Once the line containing "End relink." is found in the listing below, return it and each line after it through the last, exactly as given.

■ EXTRACTED INFORMATION ■
■ ■ ■ ■

(* ===== verification/_CoqProject ===== *)
-Q . S2P
Prelude.v
Umm.v
UmmInv.v
UmmSpec.v
UmmThm.v
Lzvn.v
LzvnThm.v
Sha256.v
Sha256Thm.v
Hde.v
HdeThm.v
Disasm.v
Printf.v
SStream.v
McInst.v
McReg.v
CsUtils.v
Ubsan.v
UbsanThm.v
UbsanRace.v
Vector.v
ThreadLocal.v
KUtil.v
KPatch.v
Find.v
Route.v
RouteThm.v
PatcherPlus.v
NDeck.v
NDeckThm.v
Backlight.v
QSort.v
Cs.v
CsThm.v
DisasmCs.v
Lzss.v
LzssTree.v
LzssThm.v
Compression.v
X86Tables.v
X86Dec.v
X86DecThm.v
X86Insns.v
X86Dis.v
X86DisThm.v
X86Cs.v
Mach.v
MachThm.v
MachFile.v
MachFileThm.v
NDeckMods.v
NDeckModsThm.v
Lemma relink_left : adj (flink m) (0 :: F1) -> adj (flink m') (0 :: F1).
Proof using HF1 HF2 Hnd HNF HPF.
  rewrite app_comm_cons in Hnd. pose proof cut_right_in.
  apply NoDup_app in Hnd as (Hn1 & Hdis & Hn2).
  intros Hadj. eapply flinks_frame; [exact Hadj| |].
  - rewrite HF1, removelast_last. intros x Hx. apply HNF.
    + rewrite app_comm_cons, HF1. set_solver.
    + intros ->. rewrite HF1 in Hn1. apply NoDup_app in Hn1. set_solver.
  - intros x Hx. apply HPF; [set_solver|]. intros ->.
    apply NoDup_cons in Hn1. set_solver.
Qed.

Lemma relink_right : adj (flink m) (F2 ++ [0]) -> adj (flink m') (F2 ++ [0]).
Proof using HF1 HF2 Hnd HNF HPF.
  pose proof cut_left_in as Hin. rewrite HF2. intros Hadj.
  rewrite app_comm_cons in Hnd.
  apply NoDup_app in Hnd as (Hn1 & Hdis & Hn2).
  assert (0 ∉ F2) as H0 by set_solver.
  eapply flinks_frame; [exact Hadj| |].
  - rewrite <- HF2, removelast_last. intros x Hx. apply HNF; [set_solver|].
    intros ->. set_solver.
  - intros x Hx.
    assert (NoDup (b :: H)) as Hnb.
    { rewrite <- HF2. apply NoDup_app. split; [done|]. split; [set_solver|].
      apply NoDup_singleton. }
    apply NoDup_cons in Hnb as [Hb _].
    assert (x ∈ F2 ++ [0]) by (rewrite HF2; set_solver).
    apply HPF; set_solver.
Qed.

Lemma relink_adj mid :
  adj (flink m) (0 :: F1) -> adj (flink m) (F2 ++ [0]) ->
  adj (flink m') (a :: mid ++ [b]) -> adj (flink m') (0 :: (F1 ++ mid ++ F2) ++ [0]).
Proof using HF1 HF2 Hnd HNF HPF.
  intros Hl%relink_left Hr%relink_right Hmid.
  assert (0 :: (F1 ++ mid ++ F2) ++ [0] = G ++ a :: mid ++ b :: H) as ->.
  { rewrite <- HF2, <- !app_assoc, app_comm_cons, HF1, <- app_assoc. done. }
  rewrite HF1 in Hl. rewrite HF2 in Hr.
  apply adj_app. split; [done|].
  rewrite app_comm_cons. apply adj_app. by split.
Qed.
End relink.

(** The list around one of its members. *)
Lemma flinks_around m F1 c F2 :
  adj (flink m) (0 :: (F1 ++ c :: F2) ++ [0]) ->
  adj (flink m) (0 :: F1) /\ adj (flink m) (F2 ++ [0]) /\
  exists G H, 0 :: F1 = G ++ [UMM_PFREE m c] /\ F2 ++ [0] = UMM_NFREE m c :: H.
Proof.
  destruct (cons_snoc 0 F1) as (G & a & EG), (snoc_cons F2 0) as (b & H & EH).
  rewrite <- app_assoc, app_comm_cons, EG. simpl. rewrite EH.
  rewrite <- app_assoc. simpl. intros Hadj.
  apply adj_app in Hadj as [H1 Hadj].
  destruct Hadj as [[_ Ea] [[Eb _] H2]]. split; [done|]. split; [done|].
  exists G, H. by rewrite Ea, Eb.
Qed.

■ ■ ■ ■

■ ANSWER SPACE ■
End relink.

(** The list around one of its members. *)
Lemma flinks_around m F1 c F2 :
  adj (flink m) (0 :: (F1 ++ c :: F2) ++ [0]) ->
  adj (flink m) (0 :: F1) /\ adj (flink m) (F2 ++ [0]) /\
  exists G H, 0 :: F1 = G ++ [UMM_PFREE m c] /\ F2 ++ [0] = UMM_NFREE m c :: H.
Proof.
  destruct (cons_snoc 0 F1) as (G & a & EG), (snoc_cons F2 0) as (b & H & EH).
  rewrite <- app_assoc, app_comm_cons, EG. simpl. rewrite EH.
  rewrite <- app_assoc. simpl. intros Hadj.
  apply adj_app in Hadj as [H1 Hadj].
  destruct Hadj as [[_ Ea] [[Eb _] H2]]. split; [done|]. split; [done|].
  exists G, H. by rewrite Ea, Eb.
Qed.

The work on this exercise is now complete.